• WHAT TO PRODUCE:
Print all entries below exactly as they appear.

• RECORD SET:
***

Lemma arp_lookup_total ip s :
  net_wf s → ∃ hit m, arp_lookup ip (replicate 6 0) s = Ok (hit, m) ∧
    (if hit : bool then Ok m else kmemset m 0xFF ETH_ALEN) = Ok (mac_for ip s) ∧ length (mac_for ip s) = 6%nat.
Proof.
  intros Hw. pose proof (nw_arp_n s Hw). pose proof (nw_arp_ip s Hw). pose proof (nw_arp_mac s Hw). unfold mac_for, arp_lookup.
  destruct (arp_find_total ip (arp_cache_ip s) (Z.to_nat (arp_count s)) 0) as (r & -> & Hr); [lia|by apply nw_arp_ips|].
  destruct r as [j|]; cbn [mbind res_bind]; [|by exists false, (replicate 6 0)].
  specialize (Hr j eq_refl). destruct (arr_get_in (arp_cache_mac s) j) as (m & -> & Hm); [lia|]. cbn [mbind res_bind].
  assert (length m = 6%nat) as Hl by (by eapply Forall_lookup_1 in Hm; [|apply (nw_arp_macs s Hw)]).
  rewrite kmemcpy_copy by (rewrite ?length_replicate; unfold ETH_ALEN; lia). cbn [mbind res_bind].
  rewrite take_ge by (unfold ETH_ALEN; lia). change (drop ETH_ALEN (replicate 6 0)) with (@nil Z). rewrite app_nil_r. by exists true, m.
Qed.

Lemma wp_get_sock n k (Q : tcp_socket_t → net D H → Prop) s :
  tcp_sockets s !! n = Some k → Q k s → wp (get_sock (Z.of_nat n)) Q s.
Proof. intros Hk HQ. apply wp_bind, wp_get. eapply wp_lift; [by apply arr_get_nat|done]. Qed.

Definition put_sock (n : nat) (k : tcp_socket_t) s : net D H := set_tcp (<[n := k]> (tcp_sockets s)) (tcp_next_port s) s.

Lemma upd_sock_ok n k f s :
  tcp_sockets s !! n = Some k → upd_sock (Z.of_nat n) f s = Ok (tt, put_sock n (f k) s).
Proof.
  intros Hk. unfold upd_sock, mbind, M_bind, get, lift. rewrite (arr_get_nat _ _ _ Hk).
  rewrite arr_set_in by (apply lookup_lt_Some in Hk; lia). by rewrite Nat2Z.id.
Qed.

Lemma wp_upd_sock n k f (Q : unit → net D H → Prop) s :
  tcp_sockets s !! n = Some k → Q tt (put_sock n (f k) s) → wp (upd_sock (Z.of_nat n) f) Q s.
Proof.
  intros Hk HQ. unfold wp. by rewrite (upd_sock_ok n k).
Qed.

Lemma put_sock_lookup n k k' s : tcp_sockets s !! n = Some k → tcp_sockets (put_sock n k' s) !! n = Some k'.
Proof. intros Hk. apply list_lookup_insert_eq. by eapply lookup_lt_Some. Qed.
Lemma put_sock_twice n k k' s : put_sock n k' (put_sock n k s) = put_sock n k' s.
Proof. unfold put_sock. cbn. by rewrite list_insert_insert_eq. Qed.
Lemma put_sock_wf n k s : net_wf s → net_wf (put_sock n k s).
Proof. by intros []; constructor. Qed.

(** The sequence number after a segment: SYN and FIN count as one byte. *)
Definition next_seq (k : tcp_socket_t) (flags len : Z) : Z :=
  u32 ((if Z.land flags (Z.lor TCP_SYN TCP_FIN) =? 0 then sseq k else u32 (sseq k + 1)) + len).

***

• RESPONSE BOX:
Lemma arp_lookup_total ip s :
  net_wf s → ∃ hit m, arp_lookup ip (replicate 6 0) s = Ok (hit, m) ∧
    (if hit : bool then Ok m else kmemset m 0xFF ETH_ALEN) = Ok (mac_for ip s) ∧ length (mac_for ip s) = 6%nat.
Proof.
  intros Hw. pose proof (nw_arp_n s Hw). pose proof (nw_arp_ip s Hw). pose proof (nw_arp_mac s Hw). unfold mac_for, arp_lookup.
  destruct (arp_find_total ip (arp_cache_ip s) (Z.to_nat (arp_count s)) 0) as (r & -> & Hr); [lia|by apply nw_arp_ips|].
  destruct r as [j|]; cbn [mbind res_bind]; [|by exists false, (replicate 6 0)].
  specialize (Hr j eq_refl). destruct (arr_get_in (arp_cache_mac s) j) as (m & -> & Hm); [lia|]. cbn [mbind res_bind].
  assert (length m = 6%nat) as Hl by (by eapply Forall_lookup_1 in Hm; [|apply (nw_arp_macs s Hw)]).
  rewrite kmemcpy_copy by (rewrite ?length_replicate; unfold ETH_ALEN; lia). cbn [mbind res_bind].
  rewrite take_ge by (unfold ETH_ALEN; lia). change (drop ETH_ALEN (replicate 6 0)) with (@nil Z). rewrite app_nil_r. by exists true, m.
Qed.

Lemma wp_get_sock n k (Q : tcp_socket_t → net D H → Prop) s :
  tcp_sockets s !! n = Some k → Q k s → wp (get_sock (Z.of_nat n)) Q s.
Proof. intros Hk HQ. apply wp_bind, wp_get. eapply wp_lift; [by apply arr_get_nat|done]. Qed.

Definition put_sock (n : nat) (k : tcp_socket_t) s : net D H := set_tcp (<[n := k]> (tcp_sockets s)) (tcp_next_port s) s.

Lemma upd_sock_ok n k f s :
  tcp_sockets s !! n = Some k → upd_sock (Z.of_nat n) f s = Ok (tt, put_sock n (f k) s).
Proof.
  intros Hk. unfold upd_sock, mbind, M_bind, get, lift. rewrite (arr_get_nat _ _ _ Hk).
  rewrite arr_set_in by (apply lookup_lt_Some in Hk; lia). by rewrite Nat2Z.id.
Qed.

Lemma wp_upd_sock n k f (Q : unit → net D H → Prop) s :
  tcp_sockets s !! n = Some k → Q tt (put_sock n (f k) s) → wp (upd_sock (Z.of_nat n) f) Q s.
Proof.
  intros Hk HQ. unfold wp. by rewrite (upd_sock_ok n k).
Qed.

Lemma put_sock_lookup n k k' s : tcp_sockets s !! n = Some k → tcp_sockets (put_sock n k' s) !! n = Some k'.
Proof. intros Hk. apply list_lookup_insert_eq. by eapply lookup_lt_Some. Qed.
Lemma put_sock_twice n k k' s : put_sock n k' (put_sock n k s) = put_sock n k' s.
Proof. unfold put_sock. cbn. by rewrite list_insert_insert_eq. Qed.
Lemma put_sock_wf n k s : net_wf s → net_wf (put_sock n k s).
Proof. by intros []; constructor. Qed.

(** The sequence number after a segment: SYN and FIN count as one byte. *)
Definition next_seq (k : tcp_socket_t) (flags len : Z) : Z :=
  u32 ((if Z.land flags (Z.lor TCP_SYN TCP_FIN) =? 0 then sseq k else u32 (sseq k + 1)) + len).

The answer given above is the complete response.